Question : Justement, pendant longtemps les gens considéraient qu’obtenir une indemnisation, obtenir de l’argent en compensation d’un handicap résultant d’une agression ou d’un accident c’était vénal, pratiquement immoral, que c’était arrivé et qu’il fallait passer à autre chose…
Catherine Meimon Nisenbaum : L’indemnisation n’est pas un profit, c’est une réparation. Donc on ne profite pas de quelque chose, on a été victime, et je ne vois même pas où est la discussion. Mes clients trouvent normal qu’ils soient réparés, et on leur doit cette réparation : ils sont victimes, pas autre chose ! La difficulté d’accepter une indemnisation vient parfois des ayants-droits, c’est-à-dire les familles. Très souvent, elles sont indemnisées au titre de leur préjudice moral, avec des montants variables et, à mon avis, insuffisamment élevés. Elles ont parfois honte de prendre cette réparation financière parce qu’elles estiment qu’elles n’ont pas subi le handicap, et elles ne veulent pas prendre l’argent de ce mal qui a touché un proche.

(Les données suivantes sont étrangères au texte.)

(** * Helix virtual-memory emulator (coms3/franken.py): model and properties

    A shallow embedding of the tiered cache ([HelixCache]), the budgeted
    allocator ([HelixMemoryManager]), the file cache ([HelixFS]) and the
    handle translator ([HelixTranslator]) of [src/coms3/franken.py].

    Conventions of the embedding:
    - Python [int] is [Z]; [bytes]/[bytearray] is [list Byte.byte];
      [str] is [string].
    - [OrderedDict] is an association list in insertion order (oldest
      entry first); a plain [dict] is a [gmap].
    - A method that mutates [self] takes the object and returns the new
      object next to its result.
    - [time.time()] stamps ([last_access], [created_at]) are written by the
      source but never read by it; they are left out.
    - [pickle], [zlib], the truth value and [bytes()] conversion of foreign
      objects and the durable storage are the interface [PyRuntime]. *)

From Stdlib Require Import ZArith List Bool Ascii String Lia.
From Stdlib Require Import HexString DecimalString.
From stdpp Require Import base option list gmap strings sorting.

Local Open Scope Z_scope.

Abbreviation bytes := (list Byte.byte).

(** Python's [len]. *)
Definition len {A} (l : list A) : Z := Z.of_nat (length l).

(* ================================================================== *)
(** ** Python values that travel through the cache *)

(** The cache stores [Any].  [PyObj o] stands for any object that is neither
    [None] nor a [bytes] (a str, a dict, a lambda, ...), named by [o]. *)
Inductive pyval :=
| PyNone
| PyBytes (b : bytes)
| PyObj (o : nat).

Definition is_None (v : pyval) : bool :=
  match v with PyNone => true | _ => false end.

(** What the source takes from the Python runtime and from the operating
    system.  [None] results stand for a raised exception. *)
Class PyRuntime := {
  pickle_dumps : pyval -> option bytes;
  pickle_loads : bytes -> option pyval;
  zlib_compress : bytes -> bytes;
  zlib_decompress : bytes -> option bytes;
  (** [bool(o)] of a foreign object *)
  obj_truthy : nat -> bool;
  (** [bytes(o)] / [bytearray(o)] of a foreign object *)
  obj_bytes : nat -> option bytes;
  (** [o[:size]] of a foreign object *)
  obj_prefix : nat -> Z -> option pyval;
  (** the open/read of [path] fails although the file exists *)
  disk_read_fails : string -> bool;
  (** makedirs/open/write of [path] fails *)
  disk_write_fails : string -> bool
}.

(** Truth value of an [Optional[bytes]]. *)
Definition truthy_bytes (o : option bytes) : bool :=
  match o with
  | Some (_ :: _) => true
  | _ => false
  end.

(** Truth value of a stored value ([if existing], [if data]). *)
Definition truthy `{PyRuntime} (v : pyval) : bool :=
  match v with
  | PyNone => false
  | PyBytes b => truthy_bytes (Some b)
  | PyObj o => obj_truthy o
  end.

(** A [stats] dictionary: fixed string keys, integer counters. *)
Definition stat (k : string) (st : gmap string Z) : Z := default 0 (st !! k).

(** [st[k] += 1] *)
Definition bump (k : string) (st : gmap string Z) : gmap string Z :=
  <[k := stat k st + 1]> st.

Definition zero_stats (ks : list string) : gmap string Z :=
  list_to_map ((fun k => (k, 0)) <$> ks).

(* ================================================================== *)
(** ** PART 1: core types *)

Inductive MemoryTier := L1_HOT | L2_WARM | L3_COMPRESSED | L4_COLD | L5_DISK.

Module CacheBlock.

Record t := mk {
  key : string;
  data : pyval;
  tier : MemoryTier;
  size_bytes : Z;
  access_count : Z;
  compressed : bool;
  _compressed_data : option bytes
}.

(** [CacheBlock(key=..., data=..., tier=..., size_bytes=...)] *)
Definition new (k : string) (d : pyval) (ti : MemoryTier) (size : Z) : t :=
  mk k d ti size 0 false None.

Definition set_tier (ti : MemoryTier) (b : t) : t :=
  mk (key b) (data b) ti (size_bytes b) (access_count b) (compressed b)
     (_compressed_data b).

Definition access (b : t) : t :=
  mk (key b) (data b) (tier b) (size_bytes b) (access_count b + 1)
     (compressed b) (_compressed_data b).

(** Returns the bytes saved and the block after the call. *)
Definition compress `{PyRuntime} (b : t) : Z * t :=
  if negb (compressed b) && negb (is_None (data b)) then
    match pickle_dumps (data b) with
    | Some serialized =>
        let cd := zlib_compress serialized in
        let saved := size_bytes b - len cd in
        (Z.max 0 saved,
         mk (key b) (data b) (tier b) (size_bytes b) (access_count b)
            true (Some cd))
    | None => (0, b)
    end
  else (0, b).

Definition decompress `{PyRuntime} (b : t) : t :=
  if compressed b && truthy_bytes (_compressed_data b) then
    match _compressed_data b with
    | Some cd =>
        match zlib_decompress cd with
        | Some serialized =>
            match pickle_loads serialized with
            | Some d =>
                mk (key b) d (tier b) (size_bytes b) (access_count b)
                   false None
            | None => b
            end
        | None => b
        end
    | None => b
    end
  else b.

(** The summand of [_get_tier_size] for one block. *)
Definition effective_size (b : t) : Z :=
  if compressed b && truthy_bytes (_compressed_data b)
  then match _compressed_data b with Some cd => len cd | None => 0 end
  else size_bytes b.

End CacheBlock.

(* ================================================================== *)
(** ** [collections.OrderedDict] with string keys *)

Module OrderedDict.
Section ops.
Context {V : Type}.

Definition t := list (string * V).

Definition keys (d : list (string * V)) : list string := fst <$> d.

(** [k in d] *)
Definition contains (k : string) (d : list (string * V)) : bool :=
  existsb (fun kv => String.eqb (fst kv) k) d.

(** [d[k]] *)
Fixpoint get (k : string) (d : list (string * V)) : option V :=
  match d with
  | [] => None
  | (k', v) :: d' => if String.eqb k' k then Some v else get k d'
  end.

(** [d.pop(k, None)], [del d[k]] *)
Definition pop (k : string) (d : list (string * V)) : list (string * V) :=
  List.filter (fun kv => negb (String.eqb (fst kv) k)) d.

(** [d[k] = v]: a present key keeps its position, a new key goes last. *)
Fixpoint set (k : string) (v : V) (d : list (string * V))
  : list (string * V) :=
  match d with
  | [] => [(k, v)]
  | (k', v') :: d' =>
      if String.eqb k' k then (k, v) :: d' else (k', v') :: set k v d'
  end.

(** [d.move_to_end(k)] for a present key. *)
Definition move_to_end (k : string) (d : list (string * V))
  : list (string * V) :=
  match get k d with
  | Some v => pop k d ++ [(k, v)]
  | None => d
  end.

End ops.
End OrderedDict.

(* ================================================================== *)
(** ** PART 3: HelixCache *)

Module HelixCache.

Record t := mk {
  l1_max : Z;
  l2_max : Z;
  l3_max : Z;
  l1_cache : list (string * CacheBlock.t);
  l2_cache : list (string * CacheBlock.t);
  l3_cache : list (string * CacheBlock.t);
  stats : gmap string Z
}.

Definition stat_keys : list string :=
  ["l1_hits"; "l1_misses"; "l2_hits"; "l2_misses"; "l3_hits"; "l3_misses";
   "promotions"; "demotions"; "evictions"; "compressions"]%string.

(** A cache with the given capacities in bytes and nothing stored. *)
Definition empty (m1 m2 m3 : Z) : t :=
  mk m1 m2 m3 [] [] [] (zero_stats stat_keys).

(** [HelixCache(l1_mb, l2_mb, l3_mb)] *)
Definition init (l1_mb l2_mb l3_mb : Z) : t :=
  empty (l1_mb * 1024 * 1024) (l2_mb * 1024 * 1024) (l3_mb * 1024 * 1024).

Definition set_l1 (d : list (string * CacheBlock.t)) (c : t) : t :=
  mk (l1_max c) (l2_max c) (l3_max c) d (l2_cache c) (l3_cache c) (stats c).
Definition set_l2 (d : list (string * CacheBlock.t)) (c : t) : t :=
  mk (l1_max c) (l2_max c) (l3_max c) (l1_cache c) d (l3_cache c) (stats c).
Definition set_l3 (d : list (string * CacheBlock.t)) (c : t) : t :=
  mk (l1_max c) (l2_max c) (l3_max c) (l1_cache c) (l2_cache c) d (stats c).
Definition count (k : string) (c : t) : t :=
  mk (l1_max c) (l2_max c) (l3_max c) (l1_cache c) (l2_cache c) (l3_cache c)
     (bump k (stats c)).

Fixpoint _get_tier_size (tier_dict : list (string * CacheBlock.t)) : Z :=
  match tier_dict with
  | [] => 0
  | (_, block) :: rest =>
      CacheBlock.effective_size block + _get_tier_size rest
  end.

(** The [while] loops run on fuel; each round removes the first entry of
    the tier, so the number of entries is enough fuel
    (see [_make_room_l1_exit] and its siblings). *)
Fixpoint _make_room_l3_loop (fuel : nat) (needed : Z) (c : t) : t :=
  match fuel with
  | O => c
  | S fuel' =>
      match l3_cache c with
      | [] => c
      | (key, _) :: _ =>
          if _get_tier_size (l3_cache c) + needed >? l3_max c then
            let c := set_l3 (OrderedDict.pop key (l3_cache c)) c in
            let c := count "evictions" c in
            _make_room_l3_loop fuel' needed c
          else c
      end
  end.

Definition _make_room_l3 (needed : Z) (c : t) : t :=
  _make_room_l3_loop (length (l3_cache c)) needed c.

Definition _demote_to_l3 `{PyRuntime}
    (key : string) (block : CacheBlock.t) (c : t) : t :=
  let c := set_l2 (OrderedDict.pop key (l2_cache c)) c in
  let '(saved, block) := CacheBlock.compress block in
  let c := if saved >? 0 then count "compressions" c else c in
  let size :=
    match CacheBlock._compressed_data block with
    | Some (x :: cd) => len (x :: cd)
    | _ => CacheBlock.size_bytes block
    end in
  let c := _make_room_l3 size c in
  let block := CacheBlock.set_tier L3_COMPRESSED block in
  let c := set_l3 (OrderedDict.set key block (l3_cache c)) c in
  count "demotions" c.

Fixpoint _make_room_l2_loop `{PyRuntime}
    (fuel : nat) (needed : Z) (c : t) : t :=
  match fuel with
  | O => c
  | S fuel' =>
      match l2_cache c with
      | [] => c
      | (key, block) :: _ =>
          if _get_tier_size (l2_cache c) + needed >? l2_max c then
            _make_room_l2_loop fuel' needed (_demote_to_l3 key block c)
          else c
      end
  end.

Definition _make_room_l2 `{PyRuntime} (needed : Z) (c : t) : t :=
  _make_room_l2_loop (length (l2_cache c)) needed c.

Definition _demote_to_l2 `{PyRuntime}
    (key : string) (block : CacheBlock.t) (c : t) : t :=
  let c := set_l1 (OrderedDict.pop key (l1_cache c)) c in
  let c := _make_room_l2 (CacheBlock.size_bytes block) c in
  let block := CacheBlock.set_tier L2_WARM block in
  let c := set_l2 (OrderedDict.set key block (l2_cache c)) c in
  count "demotions" c.

Fixpoint _make_room_l1_loop `{PyRuntime}
    (fuel : nat) (needed : Z) (c : t) : t :=
  match fuel with
  | O => c
  | S fuel' =>
      match l1_cache c with
      | [] => c
      | (key, block) :: _ =>
          if _get_tier_size (l1_cache c) + needed >? l1_max c then
            _make_room_l1_loop fuel' needed (_demote_to_l2 key block c)
          else c
      end
  end.

Definition _make_room_l1 `{PyRuntime} (needed : Z) (c : t) : t :=
  _make_room_l1_loop (length (l1_cache c)) needed c.

Definition _promote_to_l1 `{PyRuntime}
    (key : string) (block : CacheBlock.t) (c : t) : t :=
  let c := set_l2 (OrderedDict.pop key (l2_cache c)) c in
  let c := _make_room_l1 (CacheBlock.size_bytes block) c in
  let block := CacheBlock.set_tier L1_HOT block in
  let c := set_l1 (OrderedDict.set key block (l1_cache c)) c in
  count "promotions" c.

Definition _promote_to_l2 `{PyRuntime}
    (key : string) (block : CacheBlock.t) (c : t) : t :=
  let c := set_l3 (OrderedDict.pop key (l3_cache c)) c in
  let c := _make_room_l2 (CacheBlock.size_bytes block) c in
  let block := CacheBlock.set_tier L2_WARM block in
  let c := set_l2 (OrderedDict.set key block (l2_cache c)) c in
  count "promotions" c.

(** [get] returns [PyNone] on a miss, as the source returns [None].
    [block.access()] and [block.decompress()] change the block that the
    dictionary holds: the model stores the changed block under its key before
    it goes on. *)
Definition get `{PyRuntime} (key : string) (c : t) : pyval * t :=
  match OrderedDict.get key (l1_cache c) with
  | Some block =>
      let c := count "l1_hits" c in
      let block := CacheBlock.access block in
      let c := set_l1 (OrderedDict.set key block (l1_cache c)) c in
      let c := set_l1 (OrderedDict.move_to_end key (l1_cache c)) c in
      (CacheBlock.data block, c)
  | None =>
      let c := count "l1_misses" c in
      match OrderedDict.get key (l2_cache c) with
      | Some block =>
          let c := count "l2_hits" c in
          let block := CacheBlock.access block in
          let c := set_l2 (OrderedDict.set key block (l2_cache c)) c in
          if CacheBlock.access_count block >? 3 then
            (CacheBlock.data block, _promote_to_l1 key block c)
          else
            (CacheBlock.data block,
             set_l2 (OrderedDict.move_to_end key (l2_cache c)) c)
      | None =>
          let c := count "l2_misses" c in
          match OrderedDict.get key (l3_cache c) with
          | Some block =>
              let c := count "l3_hits" c in
              let block := CacheBlock.access block in
              let block :=
                if CacheBlock.compressed block
                then CacheBlock.decompress block else block in
              let c := set_l3 (OrderedDict.set key block (l3_cache c)) c in
              if CacheBlock.access_count block >? 2 then
                (CacheBlock.data block, _promote_to_l2 key block c)
              else
                (CacheBlock.data block,
                 set_l3 (OrderedDict.move_to_end key (l3_cache c)) c)
          | None => (PyNone, count "l3_misses" c)
          end
      end
  end.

Question : Il y a quelques années, les assureurs et le Gouvernement ont fait planer la menace de forfaitisation des différents postes de préjudice, menace éloignée actuellement. Obtenir une juste indemnisation est encore un sujet de société ?
Catherine Meimon Nisenbaum : Oui, il y a eu une tendance dans le passé à vouloir instaurer des barèmes, actuellement heureusement on n’en parle presque plus. A mon avis, c’était la fin de la réparation intégrale et individuelle et retirait aux juges leur pouvoir d’appréciation. J’ai beaucoup lutté contre la barémisation, beaucoup écrit, ça a été un grand combat pour moi et il a été gagné. Je ne pense pas que rentrer des gens dans des cases soit bénéfique pour eux, on indemnise des humains, pas des machines.
Question : Après quasiment quarante années de pratique, qu’est-ce qui vous fait encore travailler et agir ?
Catherine Meimon Nisenbaum : Ce qui me fait agir et continuer, c’est d’abord que j’adore mon métier et mes clients. Ils m’ont rendu beaucoup de bonheur, et j’ai eu le sentiment d’avoir fait quelque chose pour eux, d’avoir été utile, ce qui est quand même très important et donne un sens à sa vie. Et puis, c’est la notion de justice : je ne comprends pas et je ne supporte pas que les régleurs contestent et minimisent des dommages corporels qui sont importants alors que les victimes ont besoin de leurs indemnisations pour vivre, pour leur sécurité, pour leur avenir et leur bien-être physique et moral, sans compter les familles qui les assistent et qui ont une vie très difficile. Là est vraiment mon combat, le pourquoi j’ai choisi l’humain plutôt que le béton. Je suis heureuse que la relève soit assurée : mon père, Maître André Meimon, m’a passé le relais, et je le passe à mon fils, Maître Nicolas Meimon Nisenbaum. Une vie bien remplie.
Propos recueillis par Laurent Lejard, février 2024.